I looked at the woman before me: distended abdomen, swollen legs, bent back, sparse hair and I saw the bright, beautiful smile of the young woman in the photograph. I saw dignity, a person who knew how much she had learned and accomplished, how far she had come on her life journey. She was proud of herself and ready for the last phase of her life.

 

Over the next few weeks, I saw Ola almost daily as she declined. She had no local family to help with her care. The hospice program coordinated caregivers in the home. I often spoke to the night caregiver after midnight as she helped to settle her patient for bed. Ola would always get on the phone herself. "Nothing wrong with my brain," she would tell me, "or my heart." She would launch into a detailed report of her medical status, what level her pain had been and precisely what medications she had used. Up until the day or so before she died, she was exacting about managing her own care.
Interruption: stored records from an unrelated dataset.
(** A sequence of updates. *)
Lemma nc_fold_allowed ncs s n :
  nc_state_wf s → allowed (foldl (λ s nc, updated nc s) s ncs) n →
  (∀ k, k < length ncs → not_emptied (foldl (λ s nc, updated nc s) s (take k ncs)) n) →
  allowed s n ∧ ∀ nc, nc ∈ ncs → nc_allows nc n.
Proof.
  revert s. induction ncs as [|nc ncs IH]; intros s Hwf Ha Hne.
  { split; [done|]. intros nc Hnc. by apply not_elem_of_nil in Hnc. }
  cbn in Ha. destruct (IH (updated nc s)) as [Ha' Hncs]; [by apply updated_wf|done| |].
  { intros k Hk. apply (Hne (S k)). cbn. lia. }
  destruct (updated_allowed nc s n Hwf) as [Hs Hnc]; [|done|].
  { apply (Hne 0). cbn. lia. }
  split; [done|]. intros nc' [->|?]%elem_of_cons; auto.
Qed.

Lemma nc_fold_excluded ncs s n :
  excluded_ok (foldl (λ s nc, updated nc s) s ncs) n →
  excluded_ok s n ∧ ∀ nc x st, nc ∈ ncs → excluded_subtrees nc = Some x → st ∈ x →
    name_matches_subtree n st = Ok false.
Proof.
  revert s. induction ncs as [|nc ncs IH]; intros s Ha.
  { split; [done|]. intros nc ? ? Hnc. by apply not_elem_of_nil in Hnc. }
  cbn in Ha. apply IH in Ha as [Ha Hncs]. apply updated_excluded_ok in Ha as [Hs Hnc].
  split; [done|]. intros nc' x st [->|?]%elem_of_cons; eauto.
Qed.

(** ** The state the walk checks a certificate against *)
Definition nc_fields (s : WorkingState) : option GeneralSubtrees * GeneralSubtrees * NcTypeMask :=
  (nc_permitted s, nc_excluded s, nc_constrained_types s).

Lemma nc_fields_eq s s' :
  nc_fields s = nc_fields s' →
  nc_permitted s = nc_permitted s' ∧ nc_excluded s = nc_excluded s' ∧
  nc_constrained_types s = nc_constrained_types s'.
Proof. unfold nc_fields. by intros [= -> -> ->]. Qed.

Lemma updated_fields nc s s' :
  nc_fields s = nc_fields s' → nc_fields (updated nc s) = nc_fields (updated nc s').
Proof.
  intros (Hp & Hx & Ht)%nc_fields_eq. unfold nc_fields.
  by rewrite !updated_permitted, !updated_excluded, !updated_types, Hp, Hx, Ht.
Qed.

Lemma allowed_fields s s' n : nc_fields s = nc_fields s' → allowed s n → allowed s' n.
Proof. unfold allowed. by intros (-> & -> & ->)%nc_fields_eq. Qed.

Section walk_names.
Context `{PathAsn1} {V : Type} `{SignatureVerifier V}.
Implicit Types (policy : ValidationPolicy) (chain : list Certificate) (anchor : TrustAnchor)
  (verifier : V).

(** The name constraints of the certificates above index [i], the one next to
    the anchor first. *)
Definition ncs_above chain (i : nat) : list NameConstraints :=
  omap (λ c, find_cert_ext c OID_NAME_CONSTRAINTS) (reverse (drop (S i) chain)).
The conversations always ended with a recital of her intentions for interventions if needed overnight-pain meds, bedside commode, call to the on-call nurse and with the words "make you proud of you."

 

What did she mean by those words: "make you proud of you"?

 

A few weeks after Ola died, a friend of hers called to ask me to stop by her apartment the next day. He was clearing it out for the landlord. When I got there, the friend said, "Ola asked me to show you this trunk and what's inside. She wanted you to have something to make you proud of the way you took care of her."

 

He opened the top of the battered trunk and I looked inside. There were the treasures she chose to set aside, like her picture concealed in the Bible. I found several pieces of old glassware-none broken. There were a few books, dust jackets clean and intact, unlike those she kept out in the apartment. Some clothes, some costume jewelry, a few kitchen utensils, and most surprisingly, a brand new, in-the-box, very expensive type of electric kitchen juicer. The friend informed me, "Ola wanted you to give the juicer to another cancer patient so they can try to stay strong."

 

Tears came to my eyes. She was thinking about helping someone else, a stranger, as she was dying herself. I did pass that juicer on to another patient who enjoyed trying various combinations of juice and the activity it provided for her to share with her daughter.

 

And I did select something to keep-in addition to a small iridescent blue glass bowl, I have the gift of knowing how one patient's dignified way of appreciating her own life can be a lesson to me in my own. In nursing, we work hard, juggling many responsibilities through the shift, prioritizing and reprioritizing to meet the needs of our patients and coworkers. We can be proud, but not prideful, as Ola was of what she achieved. I have been a nurse for a long time and have never been more proud to be part of a profession that changes with the times to meet challenges in the healthcare environment. As frustrating as an overbusy workday can be, I hope all of my teammates and coworkers can know that our patients do recognize how we care about them, what we achieve for them, and how they want us to be proud of that good work.